Старую подругу Петра встретила с радостью. Попеняла немного, что та редко заходит — уже два дня не была в гостях, негодница! — но все равно заварила вкусного чаю с вишневыми и смородиновыми листьями, достала из буфета вазочку с тягучим гречишным мёдом и пачку кунжутного печенья. Все три Петрины кошки — Урд, Верд и Скульд — тут же сбежались к столу, хотя прекрасно знали, что подачек ждать от строгой хозяйки — пустое дело.
— Видела твоих правнучков, — наябедничала Марисоль, почесывая за ушком пушистую Урд. — Носятся как угорелые. Прямо на пустыре, представляешь? Среди этих чудных одуванчиков!
Петра по обыкновению ничему не удивилась — ни цветам в октябре, ни правнучкам, сбежавшим с уроков. Только задумалась о чем-то.
— Подожди-ка здесь, — попросила она. — Попробую позвонить Михелю.
Михель был директором школы и — когда-то невероятно давно — Петриным неудачливым ухажером.
— Позвони, позвони, — сонно закивала Марисоль, а потом подумала, что это немного слишком — жаловаться директору из-за одного-единственного прогула. В конце концов, такое уж дивное время — детство, когда одуванчики на соседнем пустыре важнее математики, истории и черчения вместе взятых.
Петра скоро вернулась — разом постаревшая лет на десять, хотя куда уж, казалось, больше. Она растерянно замерла на пороге комнаты, а потом, поджимая сухие губы, поковыляла к буфету. Неловко провернула ключ в скважине, отворила дверцы и достала плоскую, широкую бутылочку из темно-розового стекла.
— Черешневый ликёр, — пояснила Петра, тяжело опускаясь в кресло. — Хочу в чай себе капнуть немножко. Да и тебе не повредит… Михель вчера умер. Вот сегодня детишек из школы и отпустили…
— Дела-а-а, — только и сумела произнести Марисоль.
Отчего-то сразу вспомнилось, что Михель был старше ее всего на три года. Почти ровесники… Получается, что из их довоенного выпуска остались только двое — она да еще Петра.
Михель на здоровье не жаловался. А у нее, Марисоль, и сердце пошаливает, и кашель давно наваливается по утрам…
— Соседка видела, — произнесла вдруг Петра странно хриплым голосом, — что к нему накануне приходила цветочница.
Марисоль поперхнулась чаем.
— Кто-кто?
— Цветочница. Вроде бы молодая женщина в синем пальто и с корзиной, полной одуванчиков.
— Постой-ка, — нахмурилась Марисоль. — Что-то больно знакомо все. А в том году, когда хоронили Вальхена, разве не было у могилы корзины с одуванчиками?
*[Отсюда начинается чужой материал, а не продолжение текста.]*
Ltac raises_tac :=
  repeat first
    [ apply raises_mret | by apply raises_throw | apply raises_or_panic
    | by apply raises_map_err
    | apply raises_timeout; [done|] | apply raises_bind; [|intros ?] | progress cbv zeta | case_match ].

Lemma tls_loop_raises ct fuel port buf : raises no_routing_fault (tls_loop ct fuel port buf).
Proof. revert buf. induction fuel as [|fuel IH]; intros buf; cbn [tls_loop]; raises_tac; apply IH. Qed.
Lemma http_loop_raises ct fuel port buf : raises no_routing_fault (http_loop ct fuel port buf).
Proof. revert buf. induction fuel as [|fuel IH]; intros buf; cbn [http_loop]; raises_tac; apply IH. Qed.

Lemma no_fault_of e : no_routing_fault e → e ≠ Panicked ∧ e ≠ LoopFuel → no_own_fault e.
Proof. by destruct e as [| | | | | | | | | | | | | | | | | | | ]; intros ? [? ?]. Qed.

Lemma extract_tls_raises ct port : raises no_own_fault (extract_tls_info ct port).
Proof.
  intros w e w' Hx. apply no_fault_of; [by apply (tls_loop_raises _ _ _ _ _ _ _ Hx)|].
  apply (tls_loop_safe ct (S TLS_BUF) port [] w w' e); [change (length []) with 0; generalize TLS_BUF; lia | apply Nat.le_0_l | exact Hx].
Qed.
Lemma extract_http_raises ct port : raises no_own_fault (extract_http_info ct port).
Proof.
  intros w e w' Hx. apply no_fault_of; [by apply (http_loop_raises _ _ _ _ _ _ _ Hx)|].
  apply (http_loop_safe ct (S HTTP_BUF) port [] w w' e); [change (length []) with 0; generalize HTTP_BUF; lia | apply Nat.le_0_l | exact Hx].
Qed.
Lemma extract_raises ct proto port : raises no_own_fault (extract ct proto port).
Proof.
  assert (raises no_own_fault ('(h, p, b) ← extract_http_info ct port; mret (h, p, b, [] : bytes))) as Hh.
  { apply raises_bind; [apply extract_http_raises|]. intros [[h p] b]. apply raises_mret. }
  unfold extract, extract_auto. case_decide; [apply extract_tls_raises|]. case_decide; [exact Hh|].
  apply raises_bind; [by apply raises_map_err|]. intros b. destruct (_ && _); [apply extract_tls_raises | exact Hh].
Qed.

Lemma raises_attempt {E A} (m : IO E A) : raises no_own_fault (attempt m).
Proof. intros w e w'. unfold attempt. by destruct (m w) as [[r w1]|]. Qed.
Lemma lock_inv_step {R : Type} (c c' : Conf W R) (st : list (list Z)) :
  lock_inv c st -> step E c c' -> exists st', lock_inv c' st'.
Proof.
  intros [Hall Hown] [i Hs]. unfold thread_step in Hs.
  destruct (c_threads c !! i) as [p|] eqn:Hp; [|discriminate].
  destruct (Forall2_lookup_l _ _ _ i p Hall Hp) as (hs & Hst & Hd & Hnd).
  pose proof (lookup_lt_Some _ _ _ Hst) as Hlen.
  destruct p as [x|o k|x k|l k|l k]; simpl in Hd.
  - discriminate.
  - injection Hs as <-. exists st. split; simpl; [|exact Hown].
    rewrite <- (list_insert_id st i hs Hst).
    apply Forall2_insert; [exact Hall|]. split; [apply Hd|exact Hnd].
  - injection Hs as <-. exists st. split; simpl; [|exact Hown].
    rewrite <- (list_insert_id st i hs Hst).
    apply Forall2_insert; [exact Hall|]. split; [apply Hd|exact Hnd].
  - destruct (c_owner c !! l) as [o|] eqn:Ho; [discriminate|].
    injection Hs as <-. destruct Hd as [Hlt Hd].
    assert (Hnin : l ∉ hs).
    { intros Hin. pose proof (proj1 (Forall_forall _ _) Hlt l Hin) as Hll.
      simpl in Hll. lia. }
    exists (<[i := l :: hs]> st). split; simpl.
    + apply Forall2_insert; [exact Hall|]. split; [exact Hd|].
      apply NoDup_cons. split; assumption.
    + intros l' j. destruct (decide (l' = l)) as [->|Hl].
      * rewrite lookup_insert_eq. split.
        -- intros [= <-]. exists (l :: hs). split.
           ++ apply list_lookup_insert_eq, Hlen.
           ++ apply elem_of_cons. left. reflexivity.
        -- intros (hs' & Hst' & Hin). destruct (decide (j = i)) as [->|Hj]; [reflexivity|].
           rewrite list_lookup_insert_ne in Hst' by congruence.
           assert (Hc : c_owner c !! l = Some j) by (apply Hown; eauto).
           congruence.
      * rewrite lookup_insert_ne by congruence. rewrite Hown. split.
        -- intros (hs' & Hst' & Hin). destruct (decide (j = i)) as [->|Hj].
           ++ exists (l :: hs). split; [apply list_lookup_insert_eq, Hlen|].
              apply elem_of_cons. right. congruence.
           ++ exists hs'. split; [|exact Hin].
              rewrite list_lookup_insert_ne by congruence. exact Hst'.
        -- intros (hs' & Hst' & Hin). destruct (decide (j = i)) as [->|Hj].
           ++ rewrite list_lookup_insert_eq in Hst' by exact Hlen.
              injection Hst' as <-. apply elem_of_cons in Hin as [Hin|Hin]; [congruence|].
              exists hs. split; assumption.
           ++ rewrite list_lookup_insert_ne in Hst' by congruence.
              exists hs'. split; assumption.
  - destruct hs as [|h t]; [contradiction|]. destruct Hd as [-> Hd].
    injection Hs as <-. apply NoDup_cons in Hnd as [Hnin Hnd].
    exists (<[i := t]> st). split; simpl.
    + apply Forall2_insert; [exact Hall|]. split; assumption.
    + intros l' j. destruct (decide (l' = l)) as [->|Hl].
      * rewrite lookup_delete_eq. split; [discriminate|].
        intros (hs' & Hst' & Hin). exfalso.
        destruct (decide (j = i)) as [->|Hj].
        -- rewrite list_lookup_insert_eq in Hst' by exact Hlen.
           injection Hst' as <-. contradiction.
        -- rewrite list_lookup_insert_ne in Hst' by congruence.
           assert (Hj' : c_owner c !! l = Some j) by (apply Hown; eauto).
           assert (Hi' : c_owner c !! l = Some i).
           { apply Hown. exists (l :: t). split; [exact Hst|].
             apply elem_of_cons. left. reflexivity. }
           congruence.
      * rewrite lookup_delete_ne by congruence. rewrite Hown. split.
        -- intros (hs' & Hst' & Hin). destruct (decide (j = i)) as [->|Hj].
           ++ exists t. split; [apply list_lookup_insert_eq, Hlen|].
              rewrite Hst in Hst'. injection Hst' as <-.
              apply elem_of_cons in Hin as [Hin|Hin]; [congruence|exact Hin].
           ++ exists hs'. split; [|exact Hin].
              rewrite list_lookup_insert_ne by congruence. exact Hst'.
        -- intros (hs' & Hst' & Hin). destruct (decide (j = i)) as [->|Hj].
           ++ rewrite list_lookup_insert_eq in Hst' by exact Hlen.
              injection Hst' as <-. exists (l :: t). split; [exact Hst|].
              apply elem_of_cons. right. exact Hin.
           ++ rewrite list_lookup_insert_ne in Hst' by congruence.
              exists hs'. split; assumption.
Qed.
— Была, — вздохнула Петра, потерянно скрещивая на груди сморщенные руки. К чашке с чаем она даже не притронулась. — Каждый год одно и то же… А я ведь знаю эту женщину, Мари. Ту, которая возвращается снова и снова, и цветы у её ног распускаются даже зимой.
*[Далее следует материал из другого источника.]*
(** * csvq: a relational-algebra engine over typed tuples

    A shallow embedding of the operators of [csvq] (relation.py, algebra.py,
    structure.py, functional.py, aggregate.py, api.py) and the properties
    their specification states about them.

    Conventions of the embedding:
    - a Python exception is a value of [exn]; code that may raise returns
      [result];
    - an iterator over a terminating source is the list of tuples it has yet
      to yield, [next] pops its head;
    - a class is a [Module] holding a record of the instance attributes and
      one definition per method, under the method's own name;
    - a [dict] with string keys is a [gmap string _], a [set] is a [gset];
      a [dict] keyed by tuples of values is an association list searched
      with Python's [==], since [1 == 1.0] identifies keys that are not
      syntactically equal. *)

From Stdlib Require Import ZArith QArith List String Floats Lia Bool Sorted.
From stdpp Require Import gmap strings list fin_maps.
Import ListNotations.

Close Scope Q_scope.
Local Open Scope string_scope.
Local Open Scope list_scope.
Local Open Scope nat_scope.

(** ** Exceptions and results *)

Inductive exn : Set :=
| KeyError | TypeError | RuntimeError | IndexError | OverflowError | ZeroDivisionError.

Inductive result (A : Type) : Type :=
| Ok (a : A)
| Raise (e : exn).
Arguments Ok {A} a.
Arguments Raise {A} e.

#[global] Instance result_ret : MRet result := fun _ a => Ok a.
#[global] Instance result_bind : MBind result := fun _ _ f m =>
  match m with Ok a => f a | Raise e => Raise e end.

(** [[f(x) for x in xs]] and [for x in xs: s = f(s, x)], where [f] may
    raise: the first exception stops the loop and propagates. *)
Fixpoint comprehension {A B : Type} (f : A -> result B) (xs : list A) : result (list B) :=
  match xs with
  | [] => Ok []
  | x :: xs' => y ← f x; ys ← comprehension f xs'; Ok (y :: ys)
  end.

Fixpoint for_loop {A S : Type} (f : S -> A -> result S) (s : S) (xs : list A) : result S :=
  match xs with
  | [] => Ok s
  | x :: xs' => s' ← f s x; for_loop f s' xs'
  end.

(** ** Scalar values and column types *)

(** The three column types: the Python type objects [str], [int], [float]. *)
Inductive pytype : Set := Tstr | Tint | Tfloat.

#[global] Instance pytype_eq_dec : EqDecision pytype.
Proof. solve_decision. Defined.
(** * Peer: the wire-protocol session layer over a NoiseSocket

    A shallow embedding of the [Peer] class (lib/peer.ts of the wire
    package): its fields, its three public methods ([connect],
    [sendMessage], [disconnect]), the five socket handlers and the two
    frame processors, followed by the properties of the session state
    machine.  The [TxBuilder] class of the bitcoin package is embedded
    after it, in a module of its own, and its properties come last.

    Modelling conventions.
    - A method is a computation in the monad [M]: it reads and mutates
      the Peer object, leaves a chronological trace of the calls it makes
      on its collaborators, and completes normally or by a thrown error.
      A throw keeps the mutations and the trace made before it, as in
      JavaScript.
    - The collaborators (listeners registered on the emitter, the
      NoiseSocket, the PingPongState, the logger) are not part of the
      class: a call on one of them is recorded in the trace and returns
      normally.  What a listener does when it runs is outside the model.
    - [MessageFactory.deserialize], [serialize] and the boolean returned
      by [socket.write] are parameters.
    - [messageCounter] is a JavaScript number used as an integer count;
      it is modelled by [Z]. *)

From Stdlib Require Import ZArith List String Bool Lia Permutation.
From Stdlib Require Import Strings.Byte.
From ExtLib Require Import Structures.Monad Structures.MonadState
  Structures.MonadExc.
Import ListNotations.
Import MonadNotation.
Local Open Scope string_scope.
Local Open Scope list_scope.
Local Open Scope Z_scope.
Local Open Scope monad_scope.

(** ** Data *)

Definition Buffer := list byte.

(** Modelled from the spec: the [PeerState] enum (peer-state.ts is not
    among the sources).  The class comment of [Peer] lists [pending],
    [awaiting_peer_init] and [ready]; the specification's data model adds
    [Closed].  The fourth constructor is kept so that statements about a
    closed state can be written; no code of the class assigns it. *)
Inductive PeerState : Type :=
| pending
| awaiting_peer_init
| ready
| closed.

Definition PeerState_eqb (a b : PeerState) : bool :=
  match a, b with
  | pending, pending => true
  | awaiting_peer_init, awaiting_peer_init => true
  | ready, ready => true
  | closed, closed => true
  | _, _ => false
  end.

(** A thrown JavaScript error: its constructor name and its message. *)
Record JsError : Type := mkJsError {
  err_name : string;
  err_message : string
}.

Definition Error (msg : string) : JsError := mkJsError "Error" msg.
Definition TypeError (msg : string) : JsError := mkJsError "TypeError" msg.

(** The init message, with the five flags that [_processPeerInitMessage]
    reads for its log line (messages/init-message.ts is not among the
    sources). *)
Record InitMessage : Type := mkInitMessage {
  localInitialRoutingSync : bool;
  localDataLossProtect : bool;
  localGossipQueries : bool;
  localGossipQueriesEx : bool;
  localUpfrontShutdownScript : bool
}.

(** A decoded wire message: an [InitMessage] or a message of another
    class, kept as its type code and payload. *)
Inductive IWireMessage : Type :=
| MInit (i : InitMessage)
| MOther (type : Z) (payload : Buffer).

(** [m instanceof InitMessage], together with the cast. *)
Definition asInitMessage (m : IWireMessage) : option InitMessage :=
  match m with
  | MInit i => Some i
  | MOther _ _ => None
  end.

(** How a call completes. *)
Inductive Completion (A : Type) : Type :=
| Returns (a : A)
| Throws (e : JsError).
Arguments Returns {A} a.
Arguments Throws {A} e.

(** The arguments of [connect]; [port] may be left out. *)
Record PeerConnectOptions : Type := mkPeerConnectOptions {
  ls : Buffer;
  rpk : Buffer;
  host : string;
  port : option Z
}.

(** The socket returned by [noise.connect]. *)
Record NoiseSocket : Type := mkNoiseSocket {
  sock_ls : Buffer;
  sock_rpk : Buffer;
  sock_host : string;
  sock_port : Z
}.

(** Handles on the two helper objects; their insides are not modelled. *)
Inductive PingPongState : Type := mkPingPongState.
Inductive Logger : Type := mkLogger (area : string).
(** The object literal [responses] of [simulateResponse]; [text] is the
    template literal of its second entry, already evaluated. *)
Definition responses (text : string) : list (string * value) :=
  [ ("tools/list",
     VObj [("result",
       VObj [("tools", VArr
         [ VObj [("name", VStr "calculate");
                 ("description", VStr "Perform mathematical calculations")];
           VObj [("name", VStr "weather");
                 ("description", VStr "Get current weather information")];
           VObj [("name", VStr "translate");
                 ("description", VStr "Translate text between languages")] ])])]);
    ("tools/call",
     VObj [("result",
       VObj [("content", VArr
         [ VObj [("type", VStr "text"); ("text", VStr text)] ])])]);
    ("resources/list",
     VObj [("result",
       VObj [("resources", VArr
         [ VObj [("uri", VStr "file://demo.txt"); ("name", VStr "Demo File");
                 ("mimeType", VStr "text/plain")];
           VObj [("uri", VStr "http://example.com"); ("name", VStr "Example Website");
                 ("mimeType", VStr "text/html")] ])])]) ].

(** [{ result: { message: 'Demo response', status: 'success' } }] *)
Definition demo_response : value :=
  VObj [("result",
    VObj [("message", VStr "Demo response"); ("status", VStr "success")])].

(** [table[key]] on an object literal: the own property, else the member
    inherited from [Object.prototype], else [undefined]. *)
Definition Get (table : list (string * value)) (key : string) : option Response :=
  match own_property key table with
  | Some v => Some (Data v)
  | None => if inherited key then Some (Inherited key) else None
  end.

Definition Response_truthy (r : Response) : bool :=
  match r with
  | Data v => truthy v
  | Inherited _ => true
  | Sent _ => true
  end.

(** [simulateResponse(message)].  The literal is built first, which converts
    the tool name to a string; then the method is converted to a property
    key. *)
Definition simulateResponse (message : Message) : Completion Response :=
  tool <- ToString (or_else (params_name message) (VStr "unknown")) ;;
  let table := responses ("Tool executed successfully: " ++ tool) in
  key <- ToString (method message) ;;
  Normal
    match Get table key with
    | Some r => if Response_truthy r then r else Data demo_response
    | None => Data demo_response
    end.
«Кто это?» — хотела спросить Марисоль, но гортань словно онемела. А Петра продолжала говорить и говорить, уже не слишком заботясь о том, слушают ли ее. Так, как будто важней всего в этот миг было излить слова, долго-долго копившиеся внутри, а что потом — неважно.
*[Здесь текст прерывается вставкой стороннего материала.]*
(** * The query builder of [pkg/orm/orm.go], embedded in Rocq

    The development follows the Go source file by file:

    - [GoRuntime] gives the few pieces of the Go runtime and standard
      library that [orm.go] calls: the 64-bit [int], UTF-8 decoding as the
      [range] loop over a string performs it, [strings.Map],
      [strings.ToUpper], [strings.Join] and the [%d] verb of [fmt.Sprintf];
    - [Orm] embeds the data types of [orm.go] and its functions that
      build, render and run a statement;
    - [PrepareRace] is the interleaving semantics of [prepareQuery] run by
      several goroutines over one statement cache.

    A Go [string] is a sequence of bytes: it is a Rocq [string], whose
    characters are the bytes. *)

From Stdlib Require Import ZArith Ascii String List Lia Bool.
From stdpp Require Import base tactics option list gmap strings pretty fin_maps.

Local Open Scope Z_scope.

(** ** The Go runtime and standard library, as far as [orm.go] uses them *)
Module GoRuntime.

(** A [rune] is an [int32]; every rune that decoding produces lies in
    [0, 0x10FFFF], and the only negative rune the program makes is [-1]. *)
Definition rune := Z.

(** Go's [int] is 64 bits wide on the platforms the program targets;
    arithmetic wraps around in two's complement. *)
Definition int := Z.
Definition MaxInt : Z := 2 ^ 63 - 1.
Definition MinInt : Z := - 2 ^ 63.
Definition wrap_int (x : Z) : int := (x + 2 ^ 63) mod 2 ^ 64 - 2 ^ 63.

(** [i++] on an [int]. *)
Definition incr (i : int) : int := wrap_int (i + 1).

(** [len] of a slice, as an [int]. *)
Definition len {A} (l : list A) : int := Z.of_nat (length l).

(** [len] of a map. *)
Definition len_map {A} (m : gmap string A) : int := Z.of_nat (size m).

Definition byte_val (a : ascii) : Z := Z.of_N (N_of_ascii a).
Definition byte_of (z : Z) : ascii := ascii_of_N (Z.to_N (z mod 256)).

(** *** [unicode/utf8] *)
Definition RuneError : rune := 0xFFFD.
Definition RuneSelf : Z := 0x80.
Definition MaxRune : rune := 0x10FFFF.
Definition surrogateMin : Z := 0xD800.
Definition surrogateMax : Z := 0xDFFF.

Definition tx : Z := 0x80.
Definition t2 : Z := 0xC0.
Definition t3 : Z := 0xE0.
Definition t4 : Z := 0xF0.
Definition maskx : Z := 0x3F.
Definition mask2 : Z := 0x1F.
Definition mask3 : Z := 0x0F.
Definition mask4 : Z := 0x07.
Definition rune1Max : Z := 2 ^ 7 - 1.
Definition rune2Max : Z := 2 ^ 11 - 1.
Definition rune3Max : Z := 2 ^ 16 - 1.
Definition locb : Z := 0x80.
Definition hicb : Z := 0xBF.

(** The entries of the table [first]: the low three bits are the length of
    the sequence, the high four bits index [acceptRanges]. *)
Definition xx : Z := 0xF1.
Definition as_ : Z := 0xF0.
Definition s1 : Z := 0x02.
Definition s2 : Z := 0x13.
Definition s3 : Z := 0x03.
Definition s4 : Z := 0x23.
Definition s5 : Z := 0x34.
Definition s6 : Z := 0x04.
Definition s7 : Z := 0x44.

(** [first[b]], the information about the first byte of a sequence. *)
Definition first (b : Z) : Z :=
  if b <? 0x80 then as_
  else if b <? 0xC2 then xx
  else if b <? 0xE0 then s1
  else if b =? 0xE0 then s2
  else if b <? 0xED then s3
  else if b =? 0xED then s4
  else if b <? 0xF0 then s3
  else if b =? 0xF0 then s5
  else if b <? 0xF4 then s6
  else if b =? 0xF4 then s7
  else xx.

(** [acceptRanges[i]], the bounds of the second byte of a sequence. *)
Definition acceptRanges (i : Z) : Z * Z :=
  if i =? 0 then (locb, hicb)
  else if i =? 1 then (0xA0, hicb)
  else if i =? 2 then (locb, 0x9F)
  else if i =? 3 then (0x90, hicb)
  else if i =? 4 then (locb, 0x8F)
  else (0, 0).

(** [utf8.DecodeRuneInString]: the first rune of [s] and its width in bytes;
    [(RuneError, 0)] on the empty string and [(RuneError, 1)] on a byte
    that starts no well-formed sequence. *)
Definition DecodeRuneInString (s : string) : rune * nat :=
  match s with
  | EmptyString => (RuneError, 0%nat)
  | String c0 r0 =>
    let b0 := byte_val c0 in
    let x := first b0 in
    if as_ <=? x then
      (if x =? xx then RuneError else b0, 1%nat)
    else
      let sz := Z.land x 7 in
      let accept := acceptRanges (Z.shiftr x 4) in
      match r0 with
      | EmptyString => (RuneError, 1%nat)
      | String c1 r1 =>
        let b1 := byte_val c1 in
        if (b1 <? fst accept) || (snd accept <? b1) then (RuneError, 1%nat)
        else if sz <=? 2 then
          (Z.lor (Z.shiftl (Z.land b0 mask2) 6) (Z.land b1 maskx), 2%nat)
        else
          match r1 with
          | EmptyString => (RuneError, 1%nat)
          | String c2 r2 =>
            let b2 := byte_val c2 in
            if (b2 <? locb) || (hicb <? b2) then (RuneError, 1%nat)
            else if sz <=? 3 then
              (Z.lor (Z.lor (Z.shiftl (Z.land b0 mask3) 12)
                            (Z.shiftl (Z.land b1 maskx) 6))
                     (Z.land b2 maskx), 3%nat)
            else
              match r2 with
              | EmptyString => (RuneError, 1%nat)
              | String c3 _ =>
                let b3 := byte_val c3 in
                if (b3 <? locb) || (hicb <? b3) then (RuneError, 1%nat)
                else
                  (Z.lor (Z.lor (Z.lor (Z.shiftl (Z.land b0 mask4) 18)
                                       (Z.shiftl (Z.land b1 maskx) 12))
                                (Z.shiftl (Z.land b2 maskx) 6))
                         (Z.land b3 maskx), 4%nat)
              end
          end
      end
  end.

(** [for _, c := range s]: the runes of [s] in order. A rune of width [w]
    is decoded at its first byte and the next [w - 1] bytes are passed
    over; [skip] counts the bytes still to pass over. *)
Fixpoint range_from (skip : nat) (s : string) : list rune :=
  match s with
  | EmptyString => []
  | String _ rest =>
    match skip with
    | S k => range_from k rest
    | O => let '(r, w) := DecodeRuneInString s in
           r :: range_from (Nat.pred w) rest
    end
  end.

Definition range_string (s : string) : list rune := range_from 0 s.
— …В последний раз я видела ее пять лет назад, у дома Кальвина. Все то же синее пальто; лицо молодое, как у моей младшей внучки; шляпа надвинута на самый лоб и за вуалью не видно глаз. В правой руке — корзина с цветами, а в левой — школьная тетрадь, желтая от времени. Готова клясться, там записаны имена, и ничего больше. Может, и мое есть… Я тогда испугалась страшно, но та женщина просто улыбнулась и покачала головой — еще не время, мол. И постучалась в дверь к Кальвину.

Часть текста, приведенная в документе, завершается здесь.